GW Bush was such a bad president that anyone elected after him would be warmly received on the world’s stage and the new office holder would barely have to do anything to get such adulation. The fact that an African-America with a very exotic past and name would be the next president guaranteed him success even if his policies were/are as disastrous as those of Bush.
In his first year, Obama received the Nobel Peace Prize when all he did was make a speech in Cairo reiterating basic precepts that this country was founded on or has built up for the past 200 years, but such ideas were so denigrated or ignored by the Bush administration that to hear them come from Obama after years of neglect and abuse sounded like a new country had been born on the North American continent. Sure, there is no doubt that many people hoped the election of Obama would signal a change in the approach America would take towards the rest of the world but sadly such a change has yet to come to pass.
America is still stuck in two wars with no sign of either abating and there is a growing likelihood of a third front looming on the horizon with Iran . Regrettably, after a rather pitiful response to Israel’s massacre of aid activist, Obama doesn’t appear to be able to stave off such a possibility.
The Obama administration is celebrating its victory in getting the UN Security Council on Wednesday to approve a fourth round of economic sanctions against Iran. Obama also is expected to sign on to even more draconian penalties that should soon sail through Congress.
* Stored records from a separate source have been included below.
Lemma move_typed g cg cs cw' :
  keeps g (set_reg (TCPClient.heap cw') g) →
  typed_clients g cg cs → sorted (TCPClient.connections_ cg) →
  TCPClient.move junk (TCPClient.World cg (reg g) cs) cw' →
  typed_clients (set_reg (TCPClient.heap cw') g) (TCPClient.shared cw') (TCPClient.clients cw').
Proof.
  intros Hk H Hsort Hs. inversion Hs as [g1 r cs1 i c now cr b c' g' r' Ei En Ef E|g1 r cs1 i c now c' r' Ei E
    |g1 r cs1 i c n now tmo env ok fds c' g' r' Ei E|g1 r cs1 i c Ei|g1 r cs1 i c Ei|g1 r cs1 i c a now el next r' Ei E
    |g1 r cs1 i c now wenv g' r' fds Ei E];
    subst; cbn in *; apply (typed_clients_keeps _ _ _ _ Hk) in H.
  - apply connect_begin_heap in E as (Hc & Hr & E); [|done]. apply typed_clients_insert.
    + apply (typed_clients_statics _ cg); [done| |].
      * intros a p Ep%Hc. by eapply c_connections.
      * intros p [Hp|[a Ep]]%Hr; [by eapply c_recycled|by eapply c_connections].
    + intros p Ep. destruct E as [(_ & _ & Ec)|(_ & q & o & o' & Eq & _ & _ & _ & Ec)]; [congruence|].
      assert (p = q) as -> by congruence. by eapply c_connections.
    + destruct E as [(Hb & _)|(-> & q & o & o' & _ & _ & _ & _ & Ec)]; [by destruct b|]. rewrite Ec. by eexists.
  - unfold TCPClient.connect_wait in E. destruct (map_find _ _) as [q|] eqn:Eq; [|done].
    apply attach_heap in E as (o & o' & _ & _ & _ & Ec).
    apply typed_clients_insert; [done|intros p Ep|intros _; rewrite Ec; by eexists].
    assert (p = q) as -> by congruence. by eapply c_connections.
  - apply attempt_heap in E as (Er & [(-> & -> & -> & Ec)|(o & o' & Ho & _ & Hsame & Ec & _ & E)]).
    { apply typed_clients_insert; [done| |done]. rewrite Ec. intros p. by apply (c_conn _ _ _ H i c (Dialling (S n))). }
    assert (opened (set_reg r' g) (fresh_ (reg g))) as Ho'.
    { destruct E as [(_ & _ & ->)|(_ & -> & _)]; eexists; cbn; rewrite lookup_insert_eq; (split; [done|]); [done|].
      destruct Hsame. congruence. }
    apply typed_clients_insert; [|intros p; rewrite Ec; by intros [= <-]|intros _; rewrite Ec; by eexists].
    destruct E as [(_ & -> & _)|(_ & _ & Ecs)]; [done|]. apply (typed_clients_statics _ cg); [done| |].
    + intros a p. rewrite Ecs, map_find_insert by done. case_decide; [|by apply (c_connections _ _ _ H)].
      destruct (map_find (TCPClient.node_address c) _) eqn:Ef; cbn; [|by intros [= <-]]. intros [= <-].
      by apply (c_connections _ _ _ H _ _ Ef).
    + intros p. rewrite Er. apply (c_recycled _ _ _ H).
  - apply typed_clients_insert; [done| |done]. intros p. by apply (c_conn _ _ _ H i c (Dialling 0)).
  - apply typed_clients_insert; [done| |done]. intros p. exact (c_conn _ _ _ H i c Connected p Ei).
  - apply typed_clients_insert; [done| |by destruct next]. intros p. exact (c_conn _ _ _ H i c (TCPClient.Stopping a) p Ei).
  - apply close_release_heap in E as (_ & Hc & Hr).
    assert (typed_clients (set_reg r' g) g' cs) as [].
    { apply (typed_clients_statics _ cg); [done| |].
      - intros a p Ep%Hc. by eapply c_connections.
      - intros p Hp%Hr. by eapply c_recycled. }
    split; [done|done| |].
    + intros j d ph p [_ Ej]%lookup_delete_Some. eauto.
    + intros j d [_ Ej]%lookup_delete_Some. eauto.
Qed.

Lemma servers_keep sw sw' :
  world_typed sw → listener (globals sw) → rtc (TCPServer.step junk) sw sw' →
  world_typed sw' ∧ listener (globals sw') ∧ keeps (globals sw) (globals sw').
Proof.
  intros H Hl Hr. induction Hr as [sw|sw sw1 sw' Hs _ IH]; [done|].
  destruct (server_step_keeps sw sw1 H Hl Hs) as [Hl1 Hk]. pose proof (typed_invariant junk sw sw1 H Hs) as H1.
  destruct (IH H1 Hl1) as (? & ? & ?). split_and!; [done..|by etrans].
Qed.

#[export] Instance process_typed_invariant : Invariant (step junk) process_typed.
Proof.
  intros w w' [Ht Hl Hwf Hc] Hs. pose proof (process_wf w w' Hwf Hs) as Hwf'.
  destruct (servers_keep (sv w) (sv w') Ht Hl (process_servers w w' Hwf Hs)) as (Ht' & Hl' & Hk).
  split; [done..|]. destruct Hs as [w sw' Hs|w cw' Hs]; [by eapply typed_clients_keeps|].
  destruct w as [[g th] cg cs]. apply (move_typed g cg cs); [done..|apply (TCPClient.wf_sorted _ Hwf)|done].
Qed.

Lemma reachable_process_typed w : reachable junk w → process_typed w.
Proof.
  intros Hr. refine (invariant_rtc (step junk) process_typed _ _ _ Hr). split.
  - apply (reachable_typed junk). constructor.
  - intros p o [=].
  - apply (reachable_clients_wf process_init). constructor.
  - split; cbn; [done|by intros p ?%elem_of_nil|done|done].
Qed.

(** ** No use after the end *)

Lemma opened_live g p : opened g p → is_Some (objects (reg g) !! p).
Proof. intros (o & E & _). by exists o. Qed.

Lemma alive_attach now p c r : is_Some (objects r !! p) → alive (TCPClient.attach junk now p c r).
Proof.
  intros H. unfold TCPClient.attach. apply alive_bind; [by apply alive_deref|]. intros o _.
  apply alive_bind; [apply alive_conn_start|done].
Qed.

Lemma alive_connect_begin now c cg r :
  (∀ p, map_find (TCPClient.node_address c) (TCPClient.connections_ cg) = Some p → is_Some (objects r !! p)) →
  alive (TCPClient.connect_begin junk now c cg r).
Proof.
  intros H. unfold TCPClient.connect_begin. destruct (map_find _ _) as [p|] eqn:Ep.
  - pose proof (H p eq_refl) as Hp.
    apply alive_bind; [by apply alive_deref|]. intros o _. destruct (reuseable_ (conn o)); [|by case_bool_decide].
    apply alive_bind; [by apply alive_attach|]. by intros [].
  - by case_bool_decide.
Qed.

Lemma alive_connect_wait now c cg r :
  (∀ p, map_find (TCPClient.node_address c) (TCPClient.connections_ cg) = Some p → is_Some (objects r !! p)) →
  alive (TCPClient.connect_wait junk now c cg r).
Proof.
  intros H. unfold TCPClient.connect_wait. destruct (map_find _ _) as [p|] eqn:Ep; [|done].
  by apply alive_attach, H.
Qed.

Lemma alive_dial timeout env : ∀ elapsed, alive (TCPClient.dial timeout elapsed env).
Proof. induction env as [|[[err e] later] env IH]; intros elapsed; cbn [TCPClient.dial]; alive. Qed.

Lemma alive_attempt now timeout env c cg r : alive (TCPClient.attempt junk now timeout env c cg r).
Proof.
  unfold TCPClient.attempt. destruct (_ <? 0); [done|]. apply alive_bind; [apply alive_dial|]. intros d _.
  destruct (negb d); [done|]. destruct (negb _); [done|]. apply alive_bind.
  - unfold TCPClient.hello. apply alive_bind; [apply alive_resize|]. intros s1 _.
    apply alive_bind; [apply alive_memcpy|]. intros s2 _. apply alive_memcpy.
  - intros m _. destruct (negb _); [done|]. destruct (TCPClient.ae_handshake env); [|done].
    apply alive_bind; [apply alive_conn_start|done].
Qed.

Lemma alive_close_section now elapsed a c r :
  (∀ p, TCPClient.conn_ c = Some p → is_Some (objects r !! p)) → alive (TCPClient.close_section now elapsed a c r).
Proof.
  intros Hc. unfold TCPClient.close_section. apply alive_bind; [alive|]. intros p Ep.
  assert (TCPClient.conn_ c = Some p) as Eq by (revert Ep; destruct (TCPClient.conn_ c); [by intros [= ->]|done]).
  apply alive_bind; [by apply alive_deref, Hc|]. intros o _. apply alive_bind; [apply alive_stop_section|by intros []].
Qed.

Lemma alive_close_release now wenv cg r :
  lead (TCPClient.connections_ cg) r → alive (TCPClient.close_release junk now wenv cg r).
Proof.
  intros Hl. unfold TCPClient.close_release. apply alive_bind.
  { destruct (_ =? 0); [|done]. unfold TCPClient.get_unrecv_size. apply (alive_for_each _ (λ _, True)); [|done].
    intros ret [a x] Hin _. split; [|done]. apply alive_bind; [by eapply alive_deref, Hl|done]. }
  intros u _. destruct (_ && _); [|done]. apply alive_bind; [|by intros []].
  unfold TCPClient.close_all. apply (alive_for_each _ (λ st, updates r st.1)); [|done].
  intros [r1 f1] [a x] Hin Hu. cbn [fst] in *. pose proof (lead_updates _ _ _ Hu Hl a x Hin) as Hx. split.
  - apply alive_bind; [by apply alive_deref|]. intros oy _.
    apply alive_bind; [apply alive_close_object|by intros []].
  - intros [r2 f2] E1. cbn [fst]. apply bind_Ok in E1 as (oy & Ey%deref_Ok & E1).
    apply bind_Ok in E1 as ([oy' more] & Ec%close_object_peer & E1). injection E1 as <- <-.
    trans r1; [done|]. by eapply set_object_updates.
Qed.

Lemma alive_add_to_epoll r p : is_Some (objects r !! p) → alive (TCPServer.add_connection_to_epoll r p).
Proof. intros H. unfold TCPServer.add_connection_to_epoll. apply alive_bind; [by apply alive_deref|done]. Qed.
End lemmas.
End Process.
(* ===== verification/Lifetime.v ===== *)
(** The end of a connection ([src/server.cpp], [src/client.cpp], [src/net_io.cpp]).
    A [Connection] is freed with the last [shared_ptr] to it, but the epoll set and
    the events a round of [loop_once] has fetched hold plain pointers.  The processes
    of [Process] are extended with those events, which are handled one by one while
    the other threads move, and with the references of every [BasicIO]; what holds a
    connection is then a predicate on the state. *)
From Stdlib Require Import Strings.Byte.
From S2P Require Import Prelude Timer CycleBuffer SimpleBuffer Transport Connection StdMap Work Server.
From S2P Require Import Heap Client Process.
#[local] Open Scope Z_scope.

Module Lifetime.
Import TCPServer (objects, epoll, reg, set_reg, globals, servers, listen_conn_, server_connections_, listening,
  same_peer, event_env, EPOLLIN, MWait, MConnecting, MServing, MDone).
Import TCPClient (Connected, Dialling, Closing).
Import Heap Process.

(** * The system *)

(** An event [epoll_wait] returned: [data.ptr], [events], and what the kernel
    answers while it is handled. *)
Definition event : Type := Z * Z * event_env.

Record state := State {
  proc : process;
  rounds : gmap bytes (list event);        (** what a round of a task has yet to handle *)
  maps : gmap bytes (gset Z)               (** [connection_map] of the [BasicIO] of a task *)
}.

Definition gl (w : state) : TCPServer.statics := globals (sv (proc w)).
Definition tasks (w : state) : gmap bytes (TCPServer.server * TCPServer.main_phase) := servers (sv (proc w)).

Definition set_server (g : TCPServer.statics) (th : gmap bytes (TCPServer.server * TCPServer.main_phase))
    (w : state) : state :=
  State (Proc (TCPServer.World g th) (shared (proc w)) (clients (proc w))) (rounds w) (maps w).
Definition set_rounds (rs : gmap bytes (list event)) (w : state) : state := State (proc w) rs (maps w).

(** [connection_map[i] = conn]. *)
Definition keep (t : bytes) (c : option Z) (w : state) : state :=
  match c with
  | Some p => State (proc w) (rounds w) (<[t := {[p]} ∪ default ∅ (maps w !! t)]> (maps w))
  | None => w
  end.

(** The kernel reports events of the descriptors in its set that are open. *)
Definition polled (g : TCPServer.statics) (p : Z) : Prop :=
  p ∈ epoll (reg g) ∧ ∃ o, objects (reg g) !! p = Some o ∧ state_ (conn o) ≠ Closed.

(** What the users of a connection and its own threads do to it: they send and receive,
    start and stop tasks; and a TLS connection ends its handshake. *)
Inductive uses : conn_obj → conn_obj → Prop :=
  | u_buffers o o' : same_fields (conn o) (conn o') → uses o o'
  | u_handshake o :
      state_ (conn o) = Invalid → uses o (Obj (set_state Connection.Connected (conn o)) (Work.tasks o)).

Section system.
Context (junk : nat → byte).

(** [start] of a server, what its loop thread does (its phases, and a round: events
    fetched and handled one by one), [stop], and the end of the round; [put_connection]
    of a thread of [BasicIO::init], the clients, and the other threads of [init], which
    store the connection of their client and put it into the epoll set; the users of
    the connections; the destructor of a [BasicIO], which runs when the server stopped
    and the clients are closed. *)
Inductive step : relation state :=
  | f_start w t s now port ssl_ok env s' g' :
      tasks w !! t = None → TCPServer.stop_ s = false → server_connections_ s = [] →
      TCPServer.start junk now t port ssl_ok env s (gl w) = (true, s', g') →
      step w (set_server g' (<[t := (s', MWait)]> (tasks w)) w)
  | f_start_fails w t s now port ssl_ok env s' g' :
      tasks w !! t = None →
      TCPServer.start junk now t port ssl_ok env s (gl w) = (false, s', g') → step w (set_server g' (tasks w) w)
  | f_phase w t s ph now elapsed timeout ph' g' fds :
      tasks w !! t = Some (s, ph) → rounds w !! t = None →
      TCPServer.loop_main_step junk now s (gl w) ph elapsed timeout [] = Ok (ph', g', fds) →
      step w (set_server g' (<[t := (s, ph')]> (tasks w)) w)
  | f_fetch w t s ph active :
      tasks w !! t = Some (s, ph) → listening ph = true → rounds w !! t = None →
      Forall (λ e : event, polled (gl w) e.1.1) active →
      step w (set_rounds (<[t := active]> (rounds w)) w)
  | f_event w t s ph now p events env rest g' fds :
      tasks w !! t = Some (s, ph) → rounds w !! t = Some ((p, events, env) :: rest) →
      TCPServer.handle_event junk now s (gl w) p events env = Ok (g', fds) →
      step w (set_rounds (<[t := rest]> (rounds w)) (set_server g' (tasks w) w))
  | f_round_end w t : rounds w !! t = Some [] → step w (set_rounds (delete t (rounds w)) w)
  | f_stop w t s ph :
      tasks w !! t = Some (s, ph) → TCPServer.stop_ s = false →
      step w (set_server (gl w) (<[t := (TCPServer.set_stop s, ph)]> (tasks w)) w)
  | f_joined w t s now wenv s' g' fds :
      tasks w !! t = Some (s, MDone) → TCPServer.stop_ s = true →
      TCPServer.stop_release junk now wenv s (gl w) = Ok (s', g', fds) →
      step w (set_server g' (delete t (tasks w)) w)
  | f_put w t s ph now node_id (ok : bool) s' r' :
      tasks w !! t = Some (s, ph) →
      TCPServer.put_connection junk now s (reg (gl w)) node_id = Ok (ok, s', r') →
      step w (keep t (if ok then TCPServer.get_connection s' node_id else None)
                   (set_server (set_reg r' (gl w)) (<[t := (s', ph)]> (tasks w)) w))
  | f_client w cw :
      TCPClient.move junk (client_world (proc w)) cw →
      step w (State (Proc (with_heap (TCPClient.heap cw) (sv (proc w))) (TCPClient.shared cw) (TCPClient.clients cw))
                    (rounds w) (maps w))
  | f_connected w i c p r' :
      clients (proc w) !! i = Some (c, Connected) → TCPClient.conn_ c = Some p →
      (if TCPClient.is_first_connect_ c then TCPServer.add_connection_to_epoll (reg (gl w)) p
       else Ok (reg (gl w))) = Ok r' →
      step w (keep (TCPClient.task_id_ c) (Some p) (set_server (set_reg r' (gl w)) (tasks w) w))
  | f_use w p o o' :
      objects (reg (gl w)) !! p = Some o → uses o o' →
      step w (set_server (set_reg (TCPServer.set_object p o' (reg (gl w))) (gl w)) (tasks w) w)
  | f_destroyed w t :
      tasks w !! t = None →
      (∀ i c ph, clients (proc w) !! i = Some (c, ph) → TCPClient.task_id_ c ≠ t) →
      step w (State (proc w) (rounds w) (delete t (maps w))).

Definition lifetime_init : state := State process_init ∅ ∅.
Definition reachable (w : state) : Prop := rtc step lifetime_init w.
End system.

(** ** What holds a connection *)

(** The lists of the servers, and [listen_conn_], whose object [stop] deletes. *)
Definition owned (g : TCPServer.statics) (p : Z) : Prop :=
  (∃ cid, map_find cid (TCPServer.connections_ (reg g)) = Some p)
  ∨ p ∈ TCPServer.recycle_connections_ (reg g) ∨ listen_conn_ g = Some p.

(** The lists of the clients, and [conn_] of each. *)
Definition client_ref (cg : TCPClient.statics) (cs : gmap Z (TCPClient.client * TCPClient.phase)) (p : Z) : Prop :=
  (∃ a, map_find a (TCPClient.connections_ cg) = Some p) ∨ p ∈ TCPClient.recycle_connections_ cg
  ∨ ∃ i c ph, cs !! i = Some (c, ph) ∧ TCPClient.conn_ c = Some p.

(** The [shared_ptr]s to [p]. *)
Inductive holds (w : state) (p : Z) : Prop :=
  | by_servers : owned (gl w) p → holds w p
  | by_server t s ph id :
      tasks w !! t = Some (s, ph) → map_find id (server_connections_ s) = Some p → holds w p
  | by_clients : client_ref (shared (proc w)) (clients (proc w)) p → holds w p
  | by_io t m : maps w !! t = Some m → p ∈ m → holds w p.

(** A pointer among the events a round has yet to handle. *)
Definition in_flight (w : state) (t : bytes) (p : Z) : Prop :=
  ∃ active ev env, rounds w !! t = Some active ∧ (p, ev, env) ∈ active.

(** ** The invariant *)

(** Closed, or one of the connections clients share. *)
Definition shared_or_closed (g : TCPServer.statics) (cg : TCPClient.statics) (p : Z) : Prop :=
  (∃ o, objects (reg g) !! p = Some o ∧ is_server_ (conn o) = false ∧ state_ (conn o) = Closed)
  ∨ ∃ a, map_find a (TCPClient.connections_ cg) = Some p.

Record lifetime_wf (w : state) : Prop := {
  l_typed : process_typed (proc w);
  l_count : Z.of_nat (size (tasks w)) ≤ TCPServer.s_task_count_ (gl w);
  l_listen p : listen_conn_ (gl w) = Some p → TCPServer.is_inited_ (gl w) = true;
  l_epoll p : p ∈ epoll (reg (gl w)) → owned (gl w) p ∨ shared_or_closed (gl w) (shared (proc w)) p;
  l_client i c p :
    clients (proc w) !! i = Some (c, Connected) → TCPClient.conn_ c = Some p →
    shared_or_closed (gl w) (shared (proc w)) p;
  l_rounds t active :
    rounds w !! t = Some active →
    (∃ s ph, tasks w !! t = Some (s, ph) ∧ listening ph = true)
    ∧ ∀ p ev env, (p, ev, env) ∈ active → owned (gl w) p ∨ opened (gl w) p
}.

(** * Lemmas *)

Lemma uses_peer o o' : uses o o' → same_peer o o'.
Proof. intros [? ? H|? E]; [by apply same_fields_conn|]. split; [done..| |by left]. cbn. congruence. Qed.

(** What the servers do, short of the last [stop]: they keep what they own and what
    was opened, and watch only what they own besides. *)
Record serves (g g' : TCPServer.statics) : Prop := {
  sv_keeps : keeps g g';
  sv_owned p : owned g p → owned g' p;
  sv_epoll p : p ∈ epoll (reg g') → p ∈ epoll (reg g) ∨ owned g' p;
  sv_listen p : (∀ q, listen_conn_ g = Some q → TCPServer.is_inited_ g = true) →
    listen_conn_ g' = Some p → TCPServer.is_inited_ g' = true
}.

Lemma serves_same g g' :
  reg g' = reg g → listen_conn_ g' = listen_conn_ g → TCPServer.is_inited_ g' = TCPServer.is_inited_ g →
  serves g g'.
Proof.
  intros Er El Ei. split; unfold keeps, owned; rewrite ?Er, ?El, ?Ei; eauto. intros p o E _. by exists o.
Qed.

Lemma serves_updates g r' : updates (reg g) r' → serves g (set_reg r' g).
Proof.
  intros Hu. split.
  - apply keeps_grows, (u_grows _ _ Hu).
  - intros p. unfold owned. cbn. by rewrite (u_connections _ _ Hu), (u_recycled _ _ Hu).
  - intros p Hp. left. by apply (u_epoll _ _ Hu).
  - intros p H. apply H.
Qed.

Section lemmas.
Context (junk : nat → byte).

Lemma register_keeps_lists now cfd cid r :
  (∀ p, p ∈ TCPServer.recycle_connections_ r → p ∈ TCPServer.recycle_connections_ (TCPServer.register junk now cfd cid r))
  ∧ ∀ p, p ∈ epoll (TCPServer.register junk now cfd cid r) → p = TCPServer.fresh_ r ∨ p ∈ epoll r.
Proof. unfold TCPServer.register. destruct (map_find cid _); cbn; set_solver. Qed.

Lemma serves_register g th now cfd cid :
  typed g th → listener g → serves g (set_reg (TCPServer.register junk now cfd cid (reg g)) g).
Proof.
  intros Ht Hl. destruct (TCPServer.register_spec junk now cfd cid (reg g)) as (Ef & _ & _ & Eo & Er);
    [apply (t_connections _ _ Ht)|].
  destruct (register_keeps_lists now cfd cid (reg g)) as [Hr He]. split.
  - by apply (listener_register junk g th).
  - intros p [[c Ec]|[Hp|Hp]]; [|right; left; by apply Hr|by right; right].
    destruct (decide (c = cid)) as [->|Hne]; [right; left; by apply Er|left; exists c; cbn; by rewrite Eo].
  - intros p [->|Hp]%He; [right; left; by exists cid|by left].
  - intros p H. apply H.
Qed.

Lemma serves_event now s g th p ev env g' fds :
  typed g th → listener g → TCPServer.handle_event junk now s g p ev env = Ok (g', fds) →
  serves g g' ∧ TCPServer.s_task_count_ g' = TCPServer.s_task_count_ g.
Proof.
  intros Ht Hl (r' & -> & [Hu|[cid ->]])%handle_event_inv; (split; [|done]); [by apply serves_updates|].
  by eapply serves_register.
Qed.

(** Between two rounds the loop thread moves only the count of listening threads. *)
Lemma phase_quiet now s g ph elapsed timeout ph' g' fds :
  TCPServer.loop_main_step junk now s g ph elapsed timeout [] = Ok (ph', g', fds) →
  ∃ n, g' = TCPServer.set_listen_count n g.
Proof.
  assert (∃ n, g = TCPServer.set_listen_count n g) as Hg by (exists (TCPServer.listen_count_ g); by destruct g).
  unfold TCPServer.loop_main_step. intros E.
  destruct ph; cbn in E; [apply bind_Ok in E as ([] & _ & E)|..];
    repeat (match type of E with context [if ?b then _ else _] => destruct b end; cbn in E);
    injection E as <- <- <-; eauto.
Qed.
Obama may be thinking that his UN diplomatic achievement will buy him some credibility – and some time – with American neocons and Israel’s Likud government, which favor a showdown with Iran over its nuclear program……
Just as the neocons and Israel wanted “regime change” in Iraq, they have long hungered for “regime change” in Iran, too. A favorite neocon joke at the time of the Iraq War was to speculate on which direction to go next, to Syria or Iran, with the punch-line, “Real men to go (sic) Tehran!”
But the world has such high expectations of an Obama presidency that despite these shortcomings and many others people are still willing to place their hope in the American president’s ability to change the world for the better. Unfortunately these attempts are sorely misguided and very premature.
For example, why would the International Criminal Court want the US, which is not a signatory or member, and thus not bound by the rules of the Court, be the enforcer of the Court’s decisions while being out of reach of the purview of the Court? Such an idead definitely sends the wrong signal to law abiding nations. Over one hundred countries are members of the ICC, and while there is no lack of international lawlessness and atrocities the world over for the Court to investigate and adjudicate, it has only managed to work on cases from the African continent, something which no doubt offers the newly formed unified combat command of the Defense Deparetment, AFRICOM, a lot of encouragement and raison d’etre for years to come.
The United States has only recently ended eight years of a complete disregard for international bodies and their decision making processes, yet it is now being enlisted to enforce at the point of military action, internationally arrived at edicts? Such is the proposal being considered by the ICC. Perhaps in another time and another place something like this could be contemplated, but now it is too early to tell whether America is ready to assume the role of world leader or remain the world’s number one aggressor. Judging by the her reaction to the Israeli pummeling of ally Turkey and the sabotaging of diplomacy as well as the reaction to raw power and murder occuring at the time of the ICC convention in Uganda ,of all places, now is not the time for America to enforce any law when it demonstrates abject violations of the law at every turn. The ICC would be better off rethinking this idea and the sooner they dispel themselves of it, the better and safer we might all be.